• Aim of the exercise: Where the string "Hloss" occurs in the material below, report the whole line.

• Provided data:
Lemma len_pos {A : Type} (l : list A) : l ≠ [] → 0 < Py.len l.
Proof.
  intros Hne. unfold Py.len. change 0 with (inject_Z 0). rewrite <- Zlt_Qlt.
  destruct l; [done|]. simpl. lia.
Qed.

Lemma mean_le (l : list Q) (hi : Q) :
  l ≠ [] → Forall (λ x, x <= hi) l → Py.sum l / Py.len l <= hi.
Proof.
  intros Hne Hl. pose proof (len_pos l Hne) as Hpos.
  pose proof (sum_from_le l 0 hi Hl) as Hsum.
  apply Qle_shift_div_r; [done|]. unfold Py.sum. lra.
Qed.

Lemma filter_none {A : Type} (P : A → Prop) `{∀ x, Decision (P x)} (l : list A) :
  Forall (λ x, ¬ P x) l → filter P l = [].
Proof.
  induction 1 as [|x l Hx Hl IH]; [done|].
  by rewrite filter_cons_False.
Qed.

Lemma avg_packet_loss_nonneg (rs : list ProbeResult) (latencies : list Q) :
  Forall (λ r, 0 <= packet_loss_pct r) rs →
  0 <= avg_packet_loss
         (probe_statistics
            {| Raw.anchors := rs;
               Raw.latencies := latencies;
               Raw.packet_losses := packet_loss_pct <$> rs;
               Raw.statuses := status <$> rs |}).
Proof.
  intros Hall. cbn [probe_statistics avg_packet_loss Raw.packet_losses].
  apply round_nonneg, mean_nonneg. by apply Forall_fmap.
Qed.

(** X4: the average latency of a kecamatan is the sentinel -1 when none of its
    anchors answered (all latencies negative) and not negative as soon as
    one did; its average packet loss lies between 0 and 100 when that of
    every anchor does. *)
Theorem aggregate_probe_averages (probe_results : list ProbeResult)
    (kec : string) (a : Aggregate) :
  aggregate_probe_by_kecamatan probe_results !! kec = Some a →
  (Forall (λ r, latency_ms r < 0) (anchors a) → avg_latency a = -1)
  ∧ (Exists (λ r, 0 <= latency_ms r) (anchors a) → 0 <= avg_latency a)
  ∧ (Forall (λ r, 0 <= packet_loss_pct r) (anchors a) → 0 <= avg_packet_loss a)
  ∧ (Forall (λ r, packet_loss_pct r <= 100) (anchors a)
     → avg_packet_loss a <= 100).
Proof.
  intros Ha. apply lookup_aggregate_probe in Ha as [Hne ->].
  set (rs := filter (λ r, kecamatan r = kec) probe_results) in *.
  split_and!; [| |apply avg_packet_loss_nonneg|].
  all: cbn [probe_statistics anchors avg_latency avg_packet_loss
            Raw.latencies Raw.packet_losses].
  all: set (answered := filter (λ r, Qle_bool 0 (latency_ms r) = true) rs).
  - intros Hall.
    assert (Hnone : answered = []).
    { unfold answered. apply filter_none.
      eapply Forall_impl; [exact Hall|]. intros r Hr Hle.
      apply Qle_bool_iff in Hle. cbn beta in Hr. lra. }
    by rewrite Hnone.
  - intros (r & Hr & Hle)%Exists_exists.
    assert (Hin : r ∈ answered).
    { apply list_elem_of_filter. split; [by apply Qle_bool_iff|done]. }
    assert (Hpos : Forall (λ x, 0 <= x) (latency_ms <$> answered)).
    { apply Forall_fmap, Forall_forall. intros y Hy. cbn.
      apply list_elem_of_filter in Hy as [Hy _]. by apply Qle_bool_iff. }
    destruct (latency_ms <$> answered) as [|x l] eqn:Hans.
    + apply fmap_nil_inv in Hans. rewrite Hans in Hin.
      by apply not_elem_of_nil in Hin.
    + by apply round_nonneg, mean_nonneg.
  - intros Hall. apply (round_1_le _ 100). change (inject_Z 100) with 100.
    apply mean_le; [by destruct rs|]. by apply Forall_fmap.
Qed.

Lemma aggregate_probe_averages_witness :
  ∃ a,
    aggregate_probe_by_kecamatan ProbeExamples.probes !! "Natar"%string = Some a
    ∧ (Forall (λ r, latency_ms r < 0) (anchors a) → avg_latency a = -1)
    ∧ (Exists (λ r, 0 <= latency_ms r) (anchors a) → 0 <= avg_latency a)
    ∧ (Forall (λ r, 0 <= packet_loss_pct r) (anchors a) → 0 <= avg_packet_loss a)
    ∧ (Forall (λ r, packet_loss_pct r <= 100) (anchors a)
       → avg_packet_loss a <= 100).
Proof.
  eexists. split; [vm_compute; reflexivity|].
  apply (aggregate_probe_averages ProbeExamples.probes "Natar").
  vm_compute. reflexivity.
Defined.

(** X5: from the probe results to the scores: when no packet loss is negative,
    every kecamatan that has an anchor gets a score from 0 to 100; it is 0
    when all its anchors are RTO and 100 when none is RTO or
    HIGH_LATENCY. *)
Theorem infra_score_of_probes (probe_results : list ProbeResult)
    (kec : string) (score : Q) :
  Forall (λ r, 0 <= packet_loss_pct r) probe_results →
  get_infra_score (aggregate_probe_by_kecamatan probe_results) !! kec
  = Some score →
  let rs := filter (λ r, kecamatan r = kec) probe_results in
  rs ≠ []
  ∧ 0 <= score <= 100
  ∧ (Forall (λ r, status r = "RTO"%string) rs → score = 0.0)
  ∧ (Forall (λ r, status r ≠ "RTO"%string ∧ status r ≠ "HIGH_LATENCY"%string) rs
     → score = 100.0).
Proof.
  intros Hloss Hscore rs. revert Hscore.
  unfold get_infra_score. rewrite lookup_fmap.
  destruct (aggregate_probe_by_kecamatan probe_results !! kec) as [a|] eqn:Ha;
    [|done].
  intros [= <-].
  apply lookup_aggregate_probe in Ha as [Hne ->].
  fold rs in Hne |- *.
  set (data := {| Raw.anchors := rs;
                  Raw.latencies := _;
                  Raw.packet_losses := _;
                  Raw.statuses := status <$> rs |}).
  destruct (overall_status_spec data) as (Hdown & Hok & _).
  { simpl. by destruct rs. }
  cbn [Raw.statuses data] in Hdown, Hok.
  rewrite Forall_fmap_status in Hdown. rewrite Forall_fmap_status in Hok.
  assert (Hrs : Forall (λ r, 0 <= packet_loss_pct r) rs).
  { apply Forall_forall. intros r [_ Hr]%list_elem_of_filter.
    by eapply Forall_forall in Hloss. }
  pose proof (avg_packet_loss_nonneg rs _ Hrs : 0 <= avg_packet_loss (probe_statistics data))
    as Havg.
  split_and!; [done| | | |].
  - by apply infra_score_of_bounds.
  - by apply infra_score_of_bounds.
  - intros Hall. apply Hdown in Hall. unfold infra_score_of. by rewrite Hall.
  - intros Hall. apply Hok in Hall. unfold infra_score_of. by rewrite Hall.
Qed.

Lemma infra_score_of_probes_witness :
  get_infra_score (aggregate_probe_by_kecamatan ProbeExamples.probes)
    !! "Natar"%string = Some 0.0
  ∧ 0 <= 0.0 <= 100.
Proof.
  assert (Hscore : get_infra_score
                     (aggregate_probe_by_kecamatan ProbeExamples.probes)
                     !! "Natar"%string = Some 0.0)
    by (vm_compute; reflexivity).
  split; [exact Hscore|].
  exact (proj1 (proj2 (infra_score_of_probes ProbeExamples.probes "Natar" 0.0
                         ltac:(repeat constructor; vm_compute; discriminate)
                         Hscore))).
Defined.

End ProbeAggregation.

(** ** Python's sort and string order *)

Section Sorting.

Lemma ascii_compare_refl (a : Ascii.ascii) : Ascii.compare a a = Eq.
Proof. apply N.compare_refl. Qed.

Lemma string_leb_trans (a b c : string) :
  String.leb a b = true → String.leb b c = true → String.leb a c = true.
Proof.
  unfold String.leb. revert b c.
  induction a as [|x a IH]; intros [|y b] [|z c]; simpl; try done.
  destruct (Ascii.compare x y) eqn:Hxy; [| |done].
  - apply Ascii.compare_eq_iff in Hxy as ->.
    destruct (Ascii.compare y z); [apply IH|done..].
  - destruct (Ascii.compare y z) eqn:Hyz; [| |done]; intros _ _.
    + apply Ascii.compare_eq_iff in Hyz as <-. by rewrite Hxy.
    + unfold Ascii.compare in *. rewrite N.compare_lt_iff in Hxy, Hyz.
      assert (Hxz : (Ascii.N_of_ascii x < Ascii.N_of_ascii z)%N) by lia.
      apply N.compare_lt_iff in Hxz. by rewrite Hxz.
Qed.

Context {A : Type} (le : A → A → bool).
Hypothesis le_total : ∀ x y, le x y = true ∨ le y x = true.
Hypothesis le_trans : ∀ x y z, le x y = true → le y z = true → le x z = true.

Lemma insert_desc_perm (x : A) (l : list A) : Py.insert_desc le x l ≡ₚ x :: l.
Proof.
  induction l as [|y l IH]; simpl; [done|].
  destruct (le y x); [done|]. rewrite IH. apply Permutation_swap.
Qed.

Lemma sort_desc_perm (l : list A) : Py.sort_desc le l ≡ₚ l.
Proof.
  unfold Py.sort_desc. induction l as [|x l IH]; simpl; [done|].
  by rewrite insert_desc_perm, IH.
Qed.

Lemma insert_desc_descending (x : A) (l : list A) :
  descending le l → descending le (Py.insert_desc le x l).
Proof.
  unfold descending. induction 1 as [|y l Hl IH Hy]; simpl.
  - repeat constructor.
  - destruct (le y x) eqn:Hyx.
    + constructor; [by constructor|].
      constructor; [done|].
      eapply Forall_impl; [exact Hy|]. intros z Hz.
      exact (le_trans _ _ _ Hz Hyx).
    + constructor; [done|].
      rewrite insert_desc_perm. constructor; [|done].
      by destruct (le_total x y) as [?|?]; [|congruence].
Qed.

Lemma sort_desc_descending (l : list A) : descending le (Py.sort_desc le l).
Proof.
  unfold Py.sort_desc. induction l as [|x l IH]; simpl; [constructor|].
  by apply insert_desc_descending.
Qed.

Lemma descending_take_drop (n : nat) (l : list A) :
  descending le l →
  descending le (take n l)
  ∧ ∀ x y, x ∈ take n l → y ∈ drop n l → le y x = true.
Proof.
  unfold descending. intros Hl. revert n.
  induction Hl as [|z l Hl IH Hz]; intros [|n]; simpl.
  - split; [constructor|]. by intros x y ?%not_elem_of_nil.
  - split; [constructor|]. by intros x y ?%not_elem_of_nil.
  - split; [constructor|]. by intros x y ?%not_elem_of_nil.
  - destruct (IH n) as [IH1 IH2]. split.
    + constructor; [done|].
      apply Forall_forall. intros x Hx%subseteq_take.
      by eapply Forall_forall in Hz.
    + intros x y [->|Hx]%elem_of_cons Hy.
      * eapply Forall_forall in Hz; [done|].
        by eapply subseteq_drop.
      * by apply IH2.
Qed.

• Result of this task:
  intros Hloss Hscore rs. revert Hscore.
    by eapply Forall_forall in Hloss. }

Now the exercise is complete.